Два рода монументальных зданий выделяются в Мадриде: церкви и банки.

Старая Испания вкладывает свои капиталы в церкви. Маркизы и графы тратят еще и ныне миллионы на свои фамильные гробницы и заказывают на вечные времена молебны за упокой своих душ. Их мраморные ящики с золотом на виду у всех, как неопровержимое свидетельство их прочных отношений с небом. Но главную массу своих денег Испания несет не в церкви, а в банки. И в борьбе за душу Испании банки сооружают здания-храмы подавляющей пышности. Их много. Они чередуются с церквами и с огромными кафе.

Вот строящийся храм банка Rio de la Plata…

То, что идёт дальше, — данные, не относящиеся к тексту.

(* ===== verification/MeteringSpec.v ===== *)
(** * MeteringSpec: what the stored readings of a session satisfy

    The readings of the energy register that an invoice is computed from: their
    times are distinct and not before the start, and they never decrease unless
    the session is flagged for review. Every handler of [Metering] keeps this,
    and a transaction that stops without a review reason has readings an invoice
    accepts. *)

From S2P Require Import Prelude Segmentation Text Store AuditTrail Wallet Pricing Invoicing InvoiceSpec Notifications Closure Occupation Monitoring MeterUnits Metering.

(** ** The trace of the energy register *)

Record Reading := mkReading { rd_time : Z; rd_unit : string; rd_value : Z }.

Definition reading (m : MeterSample) : Reading := mkReading (ms_timestamp m) (ms_unit m) (ms_value_u m).

Definition trace (l : list MeterSample) : list Reading := reading <$> filter (λ m, key_of m = energy_key) l.

Lemma trace_app l1 l2 : trace (l1 ++ l2) = trace l1 ++ trace l2.
Proof. unfold trace. by rewrite filter_app, fmap_app. Qed.

Lemma trace_cons m l : trace (m :: l) = trace [m] ++ trace l.
Proof. apply (trace_app [m]). Qed.

Lemma trace_with_id id m : trace [with_id id m] = trace [m].
Proof.
  unfold trace. rewrite !filter_cons, !filter_nil. change (key_of (with_id id m)) with (key_of m). by case_decide.
Qed.

Lemma trace_snoc l m :
  trace (l ++ [m]) = trace l ++ (if decide (key_of m = energy_key) then [reading m] else []).
Proof. rewrite trace_app. f_equal. unfold trace. rewrite filter_cons, filter_nil. by case_decide. Qed.

Lemma elem_of_trace r l : r ∈ trace l ↔ ∃ m, m ∈ l ∧ key_of m = energy_key ∧ r = reading m.
Proof.
  unfold trace. rewrite list_elem_of_fmap. split.
  - intros (m & -> & [? ?]%list_elem_of_filter). eauto.
  - intros (m & ? & ? & ->). exists m. split; [done|]. by apply list_elem_of_filter.
Qed.

Definition regressed (reasons : list string) : Prop := "meter_regression" ∈ reasons.

(** Sound readings of a session that started at [t0] with [v0] on the register. *)
Record series_ok (t0 v0 : Z) (reasons : list string) (l : list Reading) : Prop := mkSeriesOk {
  series_start : ∀ r, r ∈ l → t0 ≤ rd_time r ∧ rd_unit r = "Wh";
  series_distinct : NoDup (rd_time <$> l);
  series_mono : ¬ regressed reasons → ∀ a b, a ∈ l → b ∈ l → rd_time a ≤ rd_time b → rd_value a ≤ rd_value b;
  series_above : ¬ regressed reasons → ∀ r, r ∈ l → v0 ≤ rd_value r;
}.

Lemma series_ok_more t0 v0 l1 l2 tr :
  series_ok t0 v0 l1 tr → (regressed l1 → regressed l2) → series_ok t0 v0 l2 tr.
Proof. intros [H1 H2 H3 H4] Hr. split; naive_solver. Qed.

Lemma series_nil t0 v0 reasons : series_ok t0 v0 reasons [].
Proof. split; try set_solver. constructor. Qed.

(** One more reading at a new time. *)
Lemma series_snoc t0 v0 reasons l r :
  series_ok t0 v0 reasons l → t0 ≤ rd_time r → rd_unit r = "Wh" → (∀ a, a ∈ l → rd_time a ≠ rd_time r) →
  (¬ regressed reasons →
     v0 ≤ rd_value r ∧ (∀ a, a ∈ l → rd_time a ≤ rd_time r → rd_value a ≤ rd_value r) ∧
     (∀ a, a ∈ l → rd_time r ≤ rd_time a → rd_value r ≤ rd_value a)) →
  series_ok t0 v0 reasons (l ++ [r]).
Proof.
  intros [H1 H2 H3 H4] Ht Hu Hnew Hv. split.
  - intros a [Ha| ->%list_elem_of_singleton]%elem_of_app; [auto|done].
  - rewrite fmap_app. apply NoDup_app. split; [done|]. split; [|apply NoDup_singleton].
    intros x (a & -> & Ha)%list_elem_of_fmap Hx%list_elem_of_singleton. by apply (Hnew a).
  - intros Hr a b [Ha| ->%list_elem_of_singleton]%elem_of_app [Hb| ->%list_elem_of_singleton]%elem_of_app Hab;
      destruct (Hv Hr) as (? & ? & ?); [by apply H3|auto|auto|done].
  - intros Hr a [Ha| ->%list_elem_of_singleton]%elem_of_app; [auto|by apply Hv].
Qed.
(** A schedule other than the saved one keeps its bands. *)
Lemma other_schedule o s : s ∈ schedules o db1 → s ≠ new → s ∈ schedules o db ∧ ps_id s ≠ id.
Proof.
  intros Hs Hne. split; [apply (saved_schedules _ _ _ _ _ _ Hsaved) in Hs as [?|[_ ?]]; done|]. intros Hid.
  apply elem_of_schedules in Hs as [[k Hk] _]. pose proof (schedules_keyed _ Hok1 k s Hk) as [Hks _].
  destruct Hsaved as (_ & Hmap & _). assert (power_schedules db1 !! id = Some new) by (apply Hmap; by right). congruence.
Qed.

Lemma new_effective d :
  get_effective_power_schedule station_id d db1 = Some new ↔
  effective_from ≤ d ∧ Forall (λ s, ¬ (effective_from < ps_effective_from s ≤ d)) (schedules station_id db).
Proof.
  pose proof (saved_schedules _ _ _ _ _ _ Hsaved station_id) as Hin. rewrite (effective_schedule_iff _ _ _ _ Hok1), Forall_forall.
  split.
  - intros (_ & Hd & Hmax). split; [done|]. intros s Hs [Hlt Hle]. specialize (Hmax s). rewrite Hin in Hmax.
    specialize (Hmax (or_introl Hs) Hle). simpl in Hmax. lia.
  - intros (Hd & Hno). split; [apply Hin; by right|]. split; [done|]. simpl.
    intros s' [Hs'|[_ ->]]%Hin Hle; [|done]. specialize (Hno s' Hs'). lia.
Qed.

Lemma effective_unchanged o d :
  get_effective_power_schedule o d db1 ≠ Some new →
  get_effective_power_schedule o d db1 = get_effective_power_schedule o d db.
Proof.
  intros Hne. pose proof (saved_schedules _ _ _ _ _ _ Hsaved o) as Hin. apply option_eq. intros s.
  destruct (decide (s = new)) as [->|Hs].
  - split; [done|]. intros He. exfalso. apply Hne. apply (effective_schedule_iff _ _ _ _ Hok) in He as (Hi & Hd & Hmax).
    apply (effective_schedule_iff _ _ _ _ Hok1). split; [apply Hin; by left|]. split; [done|].
    intros s' [Hs'|[_ ->]]%Hin Hd'; [by apply Hmax|done].
  - rewrite (effective_schedule_iff _ _ _ _ Hok1), (effective_schedule_iff _ _ _ _ Hok). split.
    + intros (Hi & Hd & Hmax). split; [by apply other_schedule|]. split; [done|].
      intros s' Hs'. apply Hmax, Hin. by left.
    + intros (Hi & Hd & Hmax). split; [apply Hin; by left|]. split; [done|].
      intros s' [Hs'|[-> ->]]%Hin Hd'; [by apply Hmax|]. simpl in *. apply Z.nlt_ge. intros Hlt. apply Hne.
      apply new_effective. split; [done|]. apply Forall_forall. intros x Hx Hc. specialize (Hmax x Hx). lia.
Qed.

Lemma limit_unchanged o t station :
  stations db !! o = Some station →
  get_effective_power_schedule o (ngay_dia_phuong (st_timezone station) t) db1 ≠ Some new →
  get_current_power_limit_w o (Some t) db1 = get_current_power_limit_w o (Some t) db.
Proof.
  destruct Hsaved as (Hsts & Hmap & Hbands). intros Hst Hne.
  rewrite !(limit_at o t _ station) by congruence. rewrite <- (effective_unchanged _ _ Hne).
  destruct (get_effective_power_schedule _ _ db1) as [s|] eqn:He; [|done].
  rewrite Hbands, decide_False; [done|]. apply (effective_schedule_iff _ _ _ _ Hok1) in He as (Hi & _).
  eapply other_schedule; [done|congruence].
Qed.
End governs.
(** A session of [get_db_session] around the handler: it commits at the end
    and rolls back when it raised. *)
Definition me (token : option string) : Tx CurrentUser :=
  savepoint (a ← admitted me_policy token; get_current_user a.1).

Definition choose_default_role (token : option string) (role : string) : Tx CurrentUser :=
  savepoint (
    a ← admitted default_role_policy token;
    raise_if (negb (bool_decide (role ∈ ALL_ROLES))) (HTTPException 422);;
    set_default_role (ac_user_id a.1) (Some role);;
    get_current_user a.1).

Definition create_account (token : option string) (raw email password password_hash : string) (roles : list string)
  : Tx AccountResponse :=
  savepoint (
    a ← admitted manage_policy token;
    raise_if (negb (password_field password)) (HTTPException 422);;
    rs ← some_or (roles_field roles) (HTTPException 422);
    create raw email password_hash rs a.1 (Some a.2)).

Definition update_account (token : option string) (raw : string) (user_id expected_updated_at : Z)
    (roles : Field (list string)) (status : Field string) : Tx AccountResponse :=
  savepoint (
    a ← admitted manage_policy token;
    p ← some_or (validate_changes roles status) (HTTPException 422);
    change raw user_id expected_updated_at p.1 p.2 a.1 (Some a.2)).

Definition reset_account_password (token : option string) (user_id expected_updated_at : Z)
    (password confirm_password password_hash : string) : Tx AccountResponse :=
  savepoint (
    a ← admitted manage_policy token;
    raise_if (negb (password_field password) || negb (bool_decide (password = confirm_password))) (HTTPException 422);;
    reset_password user_id expected_updated_at password_hash a.1 a.2).
End auth.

Было бы, однако, неправильно представлять себе взаимоотношения между этими двумя устоями, церковью и банком, в виде ожесточенной борьбы. Те миллионы, которые уплачиваются благочестивыми графами за привилегированные гробницы, вносятся святыми отцами в банки. А банки, в свою очередь, финансируют все, в том числе и построение соборов.

Первый раз я в городе, где я никого не знаю, и меня никто не знает: никто в буквальном смысле слова. Кроме того, я не знаю языка и, когда сижу в кафе и слышу быструю разговорную речь, я не понимаю ни слова. Идеальные условия для изучения страны. Впрочем, я к этому не готовился.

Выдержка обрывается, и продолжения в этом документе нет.